Back to the vehicle scenario:

  1. Evaluate the requests in your work assignment, what is the outcome, organize your thoughts into documents
    • If your evaluations indicate that your work team or work product is unethical, then you need to pull others into your decision making process.  Attempting this alone is unlikely to work or have a positive outcome for your team, corporation or humanity. 
    • The “others” might be your teammates, internal organizations that assist with your ethical evaluation and help with communications.
    • Be prepared for negative consequences from your questioning.  In the tech society, ethical behavior is often consider “heroic”, but our archetypical “heros” usually have to go through hard times.  You don’t get to be a “hero” ethically without proceeding through difficulties to prove your point.  Expect this to be a long difficult process. 

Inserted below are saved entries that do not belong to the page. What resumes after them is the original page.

(* ===== verification/Interfaces.v ===== *)
(** The interface list of the router (router/src/router/sr_if.c): lookup by
    name, address and Ethernet address, and the incremental construction the
    hardware description drives. *)
From S2P Require Import Prelude Mem Protocol.

(** A C string held in a [char name[32]] array: its bytes up to the NUL, or
    all 32 when the NUL did not fit. *)
Abbreviation cstr := (list Z) (only parsing).

Record sr_if := SrIf { if_name : cstr; if_addr : buffer; if_ip : Z; if_speed : Z }.

(** [strncpy(dst, src, n)] followed by reads bounded by [n]. *)
Definition strncpy (n : nat) (src : cstr) : cstr := take n src.
(** [!strncmp(a, b, n)] *)
Definition strncmp_eq (n : nat) (a b : cstr) : bool := bool_decide (take n a = take n b).

(** [sr_get_interface] *)
Fixpoint sr_get_interface (if_list : list sr_if) (name : cstr) : option sr_if :=
  match if_list with
  | [] => None
  | i :: rest =>
      if strncmp_eq sr_IFACE_NAMELEN (if_name i) name then Some i
      else sr_get_interface rest name
  end.

(** [get_interface_from_ip] *)
Fixpoint get_interface_from_ip (if_list : list sr_if) (ip_address : Z) : option sr_if :=
  match if_list with
  | [] => None
  | i :: rest =>
      if ip_address =? if_ip i then Some i else get_interface_from_ip rest ip_address
  end.

(** The inner loop of [get_interface_from_eth]: compare the first [n] bytes. *)
Fixpoint eth_match (n : nat) (a b : buffer) : res bool :=
  match n with
  | O => Ok true
  | S n =>
      match a, b with
      | x :: a, y :: b => if x =? y then eth_match n a b else Ok false
      | _, _ => Fault OutOfBounds
      end
  end.

(** [get_interface_from_eth] *)
Fixpoint get_interface_from_eth (if_list : list sr_if) (eth_address : buffer)
  : res (option sr_if) :=
  match if_list with
  | [] => Ok None
  | i :: rest =>
      m ← eth_match ETHER_ADDR_LEN (if_addr i) eth_address;
      if (m : bool) then Ok (Some i) else get_interface_from_eth rest eth_address
  end.

(** [sr_add_interface]: a record whose address and IP are whatever [malloc]
    returned goes to the end of the list. *)
Definition sr_add_interface (junk : sr_if) (if_list : list sr_if) (name : cstr)
  : list sr_if :=
  if_list ++ [SrIf (strncpy sr_IFACE_NAMELEN name) (if_addr junk) (if_ip junk)
                (if_speed junk)].

(** Update the last element; the code asserts that there is one. *)
Fixpoint on_last (f : sr_if -> sr_if) (if_list : list sr_if) : res (list sr_if) :=
  match if_list with
  | [] => Fault AssertFail
  | [i] => Ok [f i]
  | i :: rest => r ← on_last f rest; mret (i :: r)
  end.

(** [sr_set_ether_addr] and [sr_set_ether_ip] *)
Definition sr_set_ether_addr (if_list : list sr_if) (addr : buffer) : res (list sr_if) :=
  a ← rd 0 6 addr;
  on_last (fun i => SrIf (if_name i) a (if_ip i) (if_speed i)) if_list.
Definition sr_set_ether_ip (if_list : list sr_if) (ip_nbo : Z) : res (list sr_if) :=
  on_last (fun i => SrIf (if_name i) (if_addr i) (u32 ip_nbo) (if_speed i)) if_list.

(** * Lookup *)

Lemma strncmp_eq_spec n a b : strncmp_eq n a b = true <-> take n a = take n b.
Proof. apply bool_decide_eq_true. Qed.

Lemma strncmp_eq_refl n a : strncmp_eq n a a = true.
Proof. by apply strncmp_eq_spec. Qed.

(** A name shorter than the array compares as itself. *)
Lemma strncmp_eq_short n a b :
  (length a <= n)%nat -> (length b <= n)%nat -> strncmp_eq n a b = true <-> a = b.
Proof. intros. rewrite strncmp_eq_spec, !take_ge by lia. done. Qed.

Lemma sr_get_interface_some l name i :
  sr_get_interface l name = Some i ->
  exists l1 l2, l = l1 ++ i :: l2 /\
    strncmp_eq sr_IFACE_NAMELEN (if_name i) name = true /\
    forall j, j ∈ l1 -> strncmp_eq sr_IFACE_NAMELEN (if_name j) name = false.
Proof.
  induction l as [|j l IH]; simpl; [done|].
  destruct (strncmp_eq _ (if_name j) name) eqn:E.
  - intros [= ->]. exists [], l. repeat split; [done|]. intros k Hk. by apply not_elem_of_nil in Hk.
  - intros (l1 & l2 & -> & H1 & H2)%IH. exists (j :: l1), l2.
    repeat split; [done|]. intros k [->|Hk]%elem_of_cons; auto.
Qed.

Lemma sr_get_interface_none l name :
  sr_get_interface l name = None <->
  forall i, i ∈ l -> strncmp_eq sr_IFACE_NAMELEN (if_name i) name = false.
Proof.
  induction l as [|j l IH]; simpl.
  - split; [|done]. intros _ i Hi. by apply not_elem_of_nil in Hi.
  - destruct (strncmp_eq _ (if_name j) name) eqn:E.
    + split; [done|]. intros H. rewrite H in E; [done|]. set_solver.
    + rewrite IH. split; [|set_solver].
      intros H i [->|Hi]%elem_of_cons; auto.
Qed.

Lemma sr_get_interface_elem l name i : sr_get_interface l name = Some i -> i ∈ l.
Proof. intros (l1 & l2 & -> & _)%sr_get_interface_some. set_solver. Qed.

Lemma get_interface_from_ip_some l ip i :
  get_interface_from_ip l ip = Some i -> i ∈ l /\ if_ip i = ip.
Proof.
  induction l as [|j l IH]; simpl; [done|]. case_test; [intros [= ->]; set_solver|].
  intros [? ?]%IH. set_solver.
Qed.

Lemma on_last_app f l i : on_last f (l ++ [i]) = Ok (l ++ [f i]).
Proof.
  induction l as [|j l IH]; [done|]. simpl.
  destruct (l ++ [i]) as [|k m] eqn:E; [by destruct l|].
  by rewrite IH.
Qed.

  2. Corporations of most sizes have a way to help you evaluate your concerns, and you should use these processes, even if you don’t trust them.  Your mistrust may be misplaced or these process will help you evaluate your observations.  Acting within the structures set up usually will give you a way to evaluate your observations.

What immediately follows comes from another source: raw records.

(* ===== verification/RoutingTable.v ===== *)
(** The routing table (router/src/router/sr_rt.c) and the longest-prefix match
    of router/src/router/sr_router.c. *)
From S2P Require Import Prelude Mem Protocol Interfaces.

(** [struct sr_rt]; the three addresses are in network byte order, i.e. the
    host's little-endian reading of their four bytes. *)
Record sr_rt := SrRt { rt_dest : Z; rt_gw : Z; rt_mask : Z; rt_iface : cstr }.

(** * Construction *)

(** [sr_add_rt_entry]: at the end of the list. *)
Definition sr_add_rt_entry (table : list sr_rt) (dest gw mask : Z) (if_name : cstr)
  : list sr_rt :=
  table ++ [SrRt dest gw mask (strncpy sr_IFACE_NAMELEN if_name)].

Definition isspace (c : Z) : bool :=
  (c =? 32) || ((9 <=? c) && (c <=? 13)).

(** One [%s] of [sscanf]: skip white space, take the run of other characters. *)
Fixpoint skip_space (l : cstr) : cstr :=
  match l with
  | c :: rest => if isspace c then skip_space rest else l
  | [] => []
  end.
Fixpoint take_word (l : cstr) : cstr * cstr :=
  match l with
  | c :: rest =>
      if isspace c then ([], l)
      else let '(w, r) := take_word rest in (c :: w, r)
  | [] => ([], [])
  end.
Definition scan_word (l : cstr) : option (cstr * cstr) :=
  match skip_space l with
  | [] => None
  | l => Some (take_word l)
  end.

(** [sscanf(line, "%s %s %s %s", dest, gw, mask, iface)]: conversions after the
    first one that fails leave their arrays as they were; a word of 32
    characters or more does not fit its [char[32]] array. *)
Fixpoint sscanf_words (line : cstr) (bufs : list (option cstr)) : res (list (option cstr)) :=
  match bufs with
  | [] => Ok []
  | b :: bufs =>
      match scan_word line with
      | None => Ok (b :: bufs)
      | Some (w, rest) =>
          if (length w <? 32)%nat
          then r ← sscanf_words rest bufs; mret (Some w :: r)
          else Fault OutOfBounds
      end
  end.

(** [fgets(line, size, fp)]: at most [n = size - 1] characters, through the
    newline; the rest of the file stays. *)
Fixpoint fgets_take (n : nat) (file : cstr) : cstr * cstr :=
  match n, file with
  | O, _ | _, [] => ([], file)
  | S n, c :: rest =>
      if c =? 10 then ([c], rest)
      else let '(l, r) := fgets_take n rest in (c :: l, r)
  end.
Definition fgets (size : nat) (file : cstr) : option (cstr * cstr) :=
  match file with [] => None | _ => Some (fgets_take (size - 1) file) end.

Definition BUFSIZ : nat := Z.to_nat 8192.

(** Reading an array some earlier line must have filled. *)
Definition filled (b : option cstr) : res cstr :=
  match b with Some w => Ok w | None => Fault Uninit end.

Section load.
(** [inet_aton(3)], which the code calls from the C library. *)
Context (inet_aton : cstr -> option Z).

(** The body of the loop on one line: the new arrays, and the new state of
    the table, or [None] for [return -1]. *)
Definition load_line (line : cstr) (bufs : list (option cstr))
    (clear : bool) (table : list sr_rt)
  : res (list (option cstr) * option (list sr_rt)) :=
  bufs ← sscanf_words line bufs;
  match bufs with
  | [bdest; bgw; bmask; biface] =>
      dest ← filled bdest;
      match inet_aton dest with None => mret (bufs, None) | Some dest_addr =>
      gw ← filled bgw;
      match inet_aton gw with None => mret (bufs, None) | Some gw_addr =>
      mask ← filled bmask;
      match inet_aton mask with None => mret (bufs, None) | Some mask_addr =>
      let table := if clear then table else [] in
      iface ← filled biface;
      mret (bufs, Some (sr_add_rt_entry table dest_addr gw_addr mask_addr iface))
      end end end
  | _ => Fault OutOfBounds
  end.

  3. Expect the resolution to be different than what you expected initially.
  4. Do not expect a Gold Medal for your “whistle” blowing, but as a professional the effort you put into blowing the whistle is just part of the job description.
    • Make sure you are acting professionally
    • Respect the rest of the team’s input
    • Use the highest and best communications practices at all time

Conclusion

As a software professional, most executives, product users and government officials have no idea how you make things work.  You build black boxes that the users that use your software, documentation depend on you to do the “right thing”.  As a software professional, society requires that you act ethically.